かつて「江夏の21球」(山際淳司著)というノンフクションがあった。これはすでに野球ファンなら一度は聞いたこともあるかもしれない。私もこれは繰り返し3ほどは読んでいた。これが出版されてたあとで、NHKテレビでもドキュメントとして取り上げていた。
舞台は昭和54年の日本シリーズだった。11月4日、大阪球場近鉄対広島戦で3勝3敗で迎えた第7戦、9回裏ノーアウト満塁で近鉄の攻撃中、投手は江夏だった。得点は4−3で広島が1点リードしていたが、同点かサヨナラ負けかというところだった。誰もが手に汗を握って見守っている。そのときからゲームセットまでの投球数が21球だったのだ。
ノンフィクションライターの山際はそのときの江夏から見た心理状態を克明に描いている。天才投手の江夏はどんな投球術をつかったのか・・・と江夏の側からみたストーリーになっていた。
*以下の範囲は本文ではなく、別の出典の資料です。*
(** The two ways a job can go in the setting it is written for.  Either
    it is rejected before the commit, and then it leaves the module at
    rest over the tree it found; or its staging pass went through, with
    only the staging directory changed, and the job ends as the commit
    ends. *)
Lemma job_outcome (e : env) (archivePath outputPath : string) (m : module) :
  plainDestination e outputPath (disk m) = true ->
  (exists code info,
     In code ("EXTRACTION_ERROR" :: beforeCommit) /\
     job e archivePath outputPath m = (atRest (disk m), Rejected code info))
  \/
  (exists items fs1 fs2 l,
     isActive e BeforeStaging = true /\ isActive e AfterOpen = true /\
     isActive e BeforeMove = true /\
     File_mkdirs (tempDirOf e outputPath) (disk m) = (fs1, true) /\
     openInArchive e = Some items /\
     stageItems e (tempDirIsAbsolute outputPath) (tempDirOf e outputPath) 0 items [] fs1 = Staged fs2 l /\
     isDirectoryAt (canonicalFile (tempDirOf e outputPath)) fs2 = true /\
     deleteRecursivelyAt (canonicalFile (tempDirOf e outputPath)) fs2 = disk m /\
     jobBody e archivePath outputPath (disk m)
     = let (fs4, ok) :=
         atomicMoveOrFallback e (tempDirOf e outputPath) (mkFile outputPath)
           (deleteRecursivelyAt (canonicalFile (mkFile outputPath)) fs2) in
       (fs4, Some (tempDirOf e outputPath),
        if ok then
          if isActive e AtDelivery
          then Resolved (enumerateFrom (mkFile outputPath) fs4) outputPath
          else Rejected "EXTRACTION_ERROR"
                 (diagnostics l (tempDirOf e outputPath))
        else Rejected "ATOMIC_MOVE_FAILED"
               (diagnostics l (tempDirOf e outputPath)))).
Proof.
  intro Hpd. destruct (plainDestination_inv _ _ _ Hpd) as [Hn [Hp Hx]].
  destruct (destinationNamed_places _ _ Hn) as [Hu _].
  set (t := tempDirOf e outputPath) in *.
  destruct (staging_created e outputPath (disk m) Hu Hp Hx)
    as [Hne [Hcr [Hl Hrm]]].
  fold t in Hne, Hcr, Hl, Hrm.
  pose proof (tempDirOf_plain e outputPath) as Ht. fold t in Ht.
  unfold job, jobBody. fold t.
  destruct (File_exists (mkFile archivePath) (disk m)); cbn [negb].
  2:{ left. exists "FILE_NOT_FOUND", None. split; [cbn; tauto|].
      now destruct m. }
  destruct (isActive e BeforeStaging); cbn [negb].
  2:{ left. exists "UNARCHIVE_CANCELLED", None. split; [cbn; tauto|].
      now destruct m. }
  destruct (mkdirsPermitted e).
  2:{ left. exists "TEMP_DIR_CREATION_FAILED", None. split; [cbn; tauto|].
      cbn [negb]. f_equal. apply atRest_finally.
      now apply deleteRecursivelyAt_absent. }
  destruct (File_mkdirs t (disk m)) as [fs1 created] eqn:Em.
  cbn [fst snd] in *. subst created. cbn [negb].
  assert (Hd1 : isDirectoryAt (canonicalFile t) fs1 = true)
    by (unfold isDirectoryAt; now rewrite Hl).
  destruct (if File_isFile (mkFile archivePath) fs1 then openInArchive e
            else None) as [items|] eqn:Eo.
  2:{ left. exists "EXTRACTION_ERROR", (diagnostics [] t).
      split; [cbn; tauto|]. f_equal. now apply atRest_finally. }
  destruct (isActive e AfterOpen); cbn [negb].
  2:{ left. exists "UNARCHIVE_CANCELLED", None. split; [cbn; tauto|].
      f_equal. now apply atRest_finally. }
  pose proof (stageItems_confined e (tempDirIsAbsolute outputPath) t items Ht Hne 0 [] fs1 Hd1) as [C1 C2].
  pose proof (stageItems_codes e (tempDirIsAbsolute outputPath) t items 0 [] fs1) as Hcodes.
  destruct (stageItems e (tempDirIsAbsolute outputPath) t 0 items [] fs1) as [fs2 l|code fs2 l] eqn:Es;
    cbn [stagingTree] in C1, C2.
  2:{ left. exists code, None. split.
      - destruct (Hcodes code fs2 l eq_refl) as [->| ->]; cbn; tauto.
      - f_equal. apply atRest_finally. now rewrite C2. }
  destruct (isActive e BeforeMove); cbn [negb].
  2:{ left. exists "UNARCHIVE_CANCELLED", None. split; [cbn; tauto|].
      f_equal. apply atRest_finally. now rewrite C2. }
  right. exists items, fs1, fs2, l.
  assert (Eo' : openInArchive e = Some items)
    by (destruct (File_isFile (mkFile archivePath) fs1); congruence).
  repeat split; trivial; [congruence|].
  unfold File_exists at 1, File_deleteRecursively. rewrite delete_if_exists.
  destruct (atomicMoveOrFallback e t (mkFile outputPath) _) as [fs4 ok].
  destruct ok; cbn [negb]; [|reflexivity].
  now destruct (isActive e AtDelivery).
Qed.

(** What the commit and the [finally] block leave, read at the
    destination and around it. *)
Lemma commit_shape (e : env) (outputPath : string) (fs fs2 fs4 : node)
    (ok : bool) :
  destinationNamed e outputPath = true ->
  deleteRecursivelyAt (canonicalFile (tempDirOf e outputPath)) fs2 = fs ->
  File_exists (tempDirOf e outputPath) fs = false ->
  atomicMoveOrFallback e (tempDirOf e outputPath) (mkFile outputPath)
    (deleteRecursivelyAt (canonicalFile (mkFile outputPath)) fs2) = (fs4, ok) ->
  deleteRecursivelyAt (canonicalFile (mkFile outputPath))
    (deleteRecursivelyAt (canonicalFile (tempDirOf e outputPath)) fs4)
  = deleteRecursivelyAt (canonicalFile (mkFile outputPath)) fs /\
  lookup (canonicalFile (mkFile outputPath))
    (deleteRecursivelyAt (canonicalFile (tempDirOf e outputPath)) fs4)
  = (if ok then lookup (canonicalFile (tempDirOf e outputPath)) fs2 else None) /\
  (ok = true -> exists n,
     lookup (canonicalFile (tempDirOf e outputPath)) fs2 = Some n /\
     lookup (canonicalFile (mkFile outputPath)) fs4 = Some n).
Proof.
  intros Hn Hrm Hx Hmv.
  destruct (destinationNamed_places _ _ Hn) as [Hu [Ed [Et Nd]]].
  set (P := canonicalFile (parentFile (mkFile outputPath))) in *.
  set (d := fileName (mkFile outputPath)) in *.
  set (s := tempDirName e) in *.
  rewrite Ed, Et in *.
  assert (Nne : forall z, P ++ [z] <> []) by (intros z; destruct P; discriminate).
  destruct (apart_sym P d s Nd) as [A1 A2].
  set (g := deleteRecursivelyAt (P ++ [d]) fs2) in *.
  assert (Hxg : File_exists (mkFile outputPath) g = false).
  { unfold File_exists. rewrite Ed. apply deleteRecursivelyAt_gone, Nne. }
  assert (Hg : deleteRecursivelyAt (P ++ [s]) g
               = deleteRecursivelyAt (P ++ [d]) fs).
  { unfold g. now rewrite delete_comm, Hrm. }
  assert (Hxs : existsAt (P ++ [s]) fs = false).
  { unfold File_exists in Hx. now rewrite Et in Hx. }
  assert (Ldg : lookup (P ++ [d]) g = None).
  { pose proof (deleteRecursivelyAt_gone (P ++ [d]) fs2 (Nne d)) as G.
    unfold existsAt in G. fold g in G. now destruct (lookup (P ++ [d]) g). }
  destruct ok.
  - apply move_success in Hmv; [|exact Hxg].
    destruct (renameAt_lookup _ _ _ _ Hmv) as [n [Ln Ldn]].
    rewrite Et in Ln. rewrite Ed in Ldn.
    assert (Ln2 : lookup (P ++ [s]) fs2 = Some n).
    { rewrite <- Ln. unfold g, deleteRecursivelyAt.
      symmetry. now apply lookup_alter_apart. }
    unfold File_renameTo, renameAt in Hmv. rewrite Ed, Et in Hmv.
    destruct (P ++ [s]) as [|a1 r1] eqn:E1; [now elim (Nne s)|].
    destruct (P ++ [d]) as [|a2 r2] eqn:E2; [now elim (Nne d)|].
    rewrite Ln, A2 in Hmv.
    destruct (isDirectoryAt _ _ && replaceable n _); [|discriminate].
    injection Hmv as <-.
    change (alter (a1 :: r1) (fun _ => None) g)
      with (deleteRecursivelyAt (a1 :: r1) g).
    rewrite <- E1, <- E2 in *.
    fold (deleteRecursivelyAt (P ++ [s]) g) in Ldn. rewrite Hg in Ldn |- *.
    split; [|split].
    + rewrite (delete_comm P d s), delete_after_alter by apply Nne.
      rewrite delete_twice by apply Nne.
      rewrite delete_comm. now rewrite (deleteRecursivelyAt_absent _ _ Hxs).
    + rewrite Ln2. unfold deleteRecursivelyAt at 1.
      rewrite lookup_alter_apart by assumption. exact Ldn.
    + intros _. exists n. now split.
  - apply move_failure in Hmv; [|exact Hxg]. subst fs4.
    rewrite Hg. split; [|split; [|discriminate]].
    + now rewrite delete_twice by apply Nne.
    + pose proof (deleteRecursivelyAt_gone (P ++ [d]) fs (Nne d)) as G.
      unfold existsAt in G.
      now destruct (lookup (P ++ [d]) (deleteRecursivelyAt (P ++ [d]) fs)).
Qed.

Lemma stageItems_polls (e : env) (abs : bool) (tempDir : File) (items : list item) :
  forall index l fs fs' l',
    stageItems e abs tempDir index items l fs = Staged fs' l' ->
    forall i, i < List.length items -> isActive e (AtEntry (index + i)) = true.
Proof.
  induction items as [|it rest IH]; intros index l fs fs' l' H i Hi;
    [cbn in Hi; lia|].
  cbn [stageItems] in H.
  destruct (isActive e (AtEntry index)) eqn:A; cbn [negb] in H; [|discriminate].
  destruct i as [|i]; [now rewrite Nat.add_0_r|].
  cbn [List.length] in Hi. rewrite Nat.add_succ_r.
  change (S (index + i)) with (S index + i).
  destruct (isFolder it); cbn [negb] in H.
  - apply (IH _ _ _ _ _ H). lia.
  - destruct (isSafeEntryPath e (itemPath index it) tempDir) as [out|];
      [|discriminate].
    destruct (stageEntry abs tempDir it out l fs) as [fs1 l1].
    apply (IH _ _ _ _ _ H). lia.
Qed.
Definition midway_state : state unit :=
  region_state no_args 8 [AtHello; AtLoop] loop_iterations
    [NumberOfThreads 8; HelloMaster 1].

(** ** Lemmas on lines and on the loop *)

Lemma identity_ids_app out1 out2 :
  identity_ids (out1 ++ out2) = identity_ids out1 ++ identity_ids out2.
Proof.
  induction out1 as [|[] out1 IH]; simpl; rewrite ?IH; reflexivity.
Qed.

Lemma work_items_app out1 out2 :
  work_items (out1 ++ out2) = work_items out1 ++ work_items out2.
Proof.
  induction out1 as [|[] out1 IH]; simpl; rewrite ?IH; reflexivity.
Qed.

Lemma work_counts_app out1 out2 :
  work_counts (out1 ++ out2) = work_counts out1 ++ work_counts out2.
Proof. unfold work_counts. by rewrite work_items_app, fmap_app. Qed.

Lemma work_threads_app out1 out2 :
  work_threads (out1 ++ out2) = work_threads out1 ++ work_threads out2.
Proof. unfold work_threads. by rewrite work_items_app, fmap_app. Qed.





Lemma elem_of_identity_ids out z : z ∈ identity_ids out ↔ HelloMaster z ∈ out.
Proof.
  induction out as [|l out IH]; simpl.
  - by rewrite !elem_of_nil.
  - destruct l; rewrite ?elem_of_cons, IH; intuition congruence.
Qed.

Lemma elem_of_work_items out th count :
  (th, count) ∈ work_items out ↔ HelloThread th count ∈ out.
Proof.
  induction out as [|l out IH]; simpl.
  - by rewrite !elem_of_nil.
  - destruct l; rewrite ?elem_of_cons, IH; intuition congruence.
Qed.



Lemma take_iteration_perm count q q' :
  take_iteration count q = Some q' → q ≡ₚ count :: q'.
Proof.
  revert q'. induction q as [|c q IH]; intros q'; simpl; [done|].
  case_decide as Hc.
  - intros [= <-]. by subst.
  - destruct (take_iteration count q) as [q0|]; simpl; [|done].
    intros [= <-]. rewrite (IH q0 eq_refl). apply Permutation_swap.
Qed.

Lemma take_iteration_elem count q :
  count ∈ q → is_Some (take_iteration count q).
Proof.
  induction 1 as [c q|c c' q _ IH]; simpl.
  - rewrite decide_True by done. eauto.
  - case_decide; [eauto|]. destruct IH as [q' ->]. simpl. eauto.
Qed.

(** ** The text of a line determines the line *)

Lemma pretty_N_char_digit n : digit_or_dash (pretty_N_char n) = true.
Proof. unfold pretty_N_char. by repeat case_match. Qed.

Lemma has_char_pretty_N_go c x s :
  digit_or_dash c = false → has_char c (pretty_N_go x s) = has_char c s.
Proof.
  intros Hc. revert s. induction (N.lt_wf_0 x) as [x _ IH]. intros s.
  destruct (decide (0 < x)%N) as [Hx|Hx].
  - rewrite pretty_N_go_step by done. rewrite IH by (by apply N.div_lt).
    simpl. rewrite bool_decide_eq_false_2; [done|].
    intros ->. by rewrite pretty_N_char_digit in Hc.
  - assert (x = 0%N) as -> by lia. by rewrite pretty_N_go_0.
Qed.

Lemma has_char_pretty_Z c (z : Z) :
  digit_or_dash c = false → has_char c (pretty z) = false.
Proof.
  intros Hc.
  assert (∀ p : positive, has_char c (pretty p) = false) as Hpos.
  { intros p. unfold pretty, pretty_positive, pretty, pretty_N.
    rewrite decide_False by done. by rewrite has_char_pretty_N_go. }
  destruct z as [|p|p]; unfold pretty at 1, pretty_Z.
  - simpl. rewrite bool_decide_eq_false_2; [done|]. by intros ->.
  - apply Hpos.
  - change ("-" +:+ pretty p) with (String "-" (pretty p)). cbn [has_char].
    rewrite Hpos, bool_decide_eq_false_2; [done|]. by intros ->.
Qed.

Lemma split_at_char c d1 : ∀ d2 r1 r2,
  has_char c d1 = false → has_char c d2 = false →
  d1 +:+ String c r1 = d2 +:+ String c r2 → d1 = d2 ∧ r1 = r2.
Proof.
  induction d1 as [|c1 d1 IH]; intros [|c2 d2] r1 r2; simpl.
  - by intros _ _ [= ->].
  - intros _ [Hc _]%orb_false_elim [= <- _]. by rewrite bool_decide_eq_true_2 in Hc.
  - intros [Hc _]%orb_false_elim _ [= -> _]. by rewrite bool_decide_eq_true_2 in Hc.
  - intros [_ H1]%orb_false_elim [_ H2]%orb_false_elim [= -> Heq].
    destruct (IH _ _ _ H1 H2 Heq) as [-> ->]. done.
Qed.

Lemma pretty_until c (x y : Z) r1 r2 :
  digit_or_dash c = false →
  pretty x +:+ String c r1 = pretty y +:+ String c r2 → x = y ∧ r1 = r2.
Proof.
  intros Hc [Heq ->]%split_at_char; try by apply has_char_pretty_Z.
  by apply (inj pretty) in Heq.
Qed.

(** X4: the text of a line determines the line: two [printf] calls of
    [mexFunction] that write the same text are the same call with the same
    numbers. *)
Lemma printf_inj l1 l2 : printf l1 = printf l2 → l1 = l2.
Proof.
  destruct l1, l2; simpl; try (intros [=]; fail); try done.
  - intros [= Heq]. cbn [String.app] in Heq.
    by apply pretty_until in Heq as [-> _].
  - intros [= Heq]. cbn [String.app] in Heq.
    by apply pretty_until in Heq as [-> _].
  - intros [= Heq]. cbn [String.app] in Heq.
    apply pretty_until in Heq as [-> Heq]; [|done].
    injection Heq as Heq. by apply pretty_until in Heq as [-> _].
Qed.

(** ** The invariant holds along every run *)

Section Preservation.

Context {mxArray : Type}.
Implicit Types (s : state mxArray) (a : mex_args mxArray).
Implicit Types (rt : omp_runtime) (c : choice) (cs : list choice).
Implicit Types (body out : list line) (tm : list thread_pc) (q : list Z).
しかし、そのボールを受けていた捕手の水沼についてはほとんど語られていない。
1アウト満塁の場面で石渡が打席に入っている。そのとき、水沼は「いつ、やってくるんだ?」と石渡に話しかけている。石渡は水沼の中大時代の後輩だった。性格は知り尽くしていたという。いつもなら話しかけると必ず反応があったのに、このときに限って反応はなかった。こんな事実は「江夏の21球」には出てこないが、興味深い。
これで、水沼はスクイズを確信したという。表情が硬くひと言もしゃべらなかったのだ。2球目に3塁ランナーが走ってくるのが目に入った水沼は、石渡のスクイズも同時に察知し、江夏はボールを外したのだ。これで、3累ランナーは本塁手前でアウトになっている。これで、2アウト2、3塁。カウントは2−0、これで広島は優位に立ち石渡を三振にし止めてゲームセット。
江夏だけがまるでただ1人のヒーローのように語られているが、捕手との共同作業だったことはいうまでもない。そこには言葉にはない信頼関係が成立していたことがうかがえる。視点を変えることでまた別な事実も見えてくるものもありそうだ。
後日談があった。
水沼は引退したあと、野球教室で元近鉄の監督だった西本幸雄氏と一緒になったことがあった。そのときしみじみ西本が漏らした言葉が印象的だ。
「みんな、江夏、江夏言うけど、あのときはホンマ、お前にやられたのう」
水沼はこの一言だけで、救われた気がしたらしい。やはり見てる人は見てる・・・かな。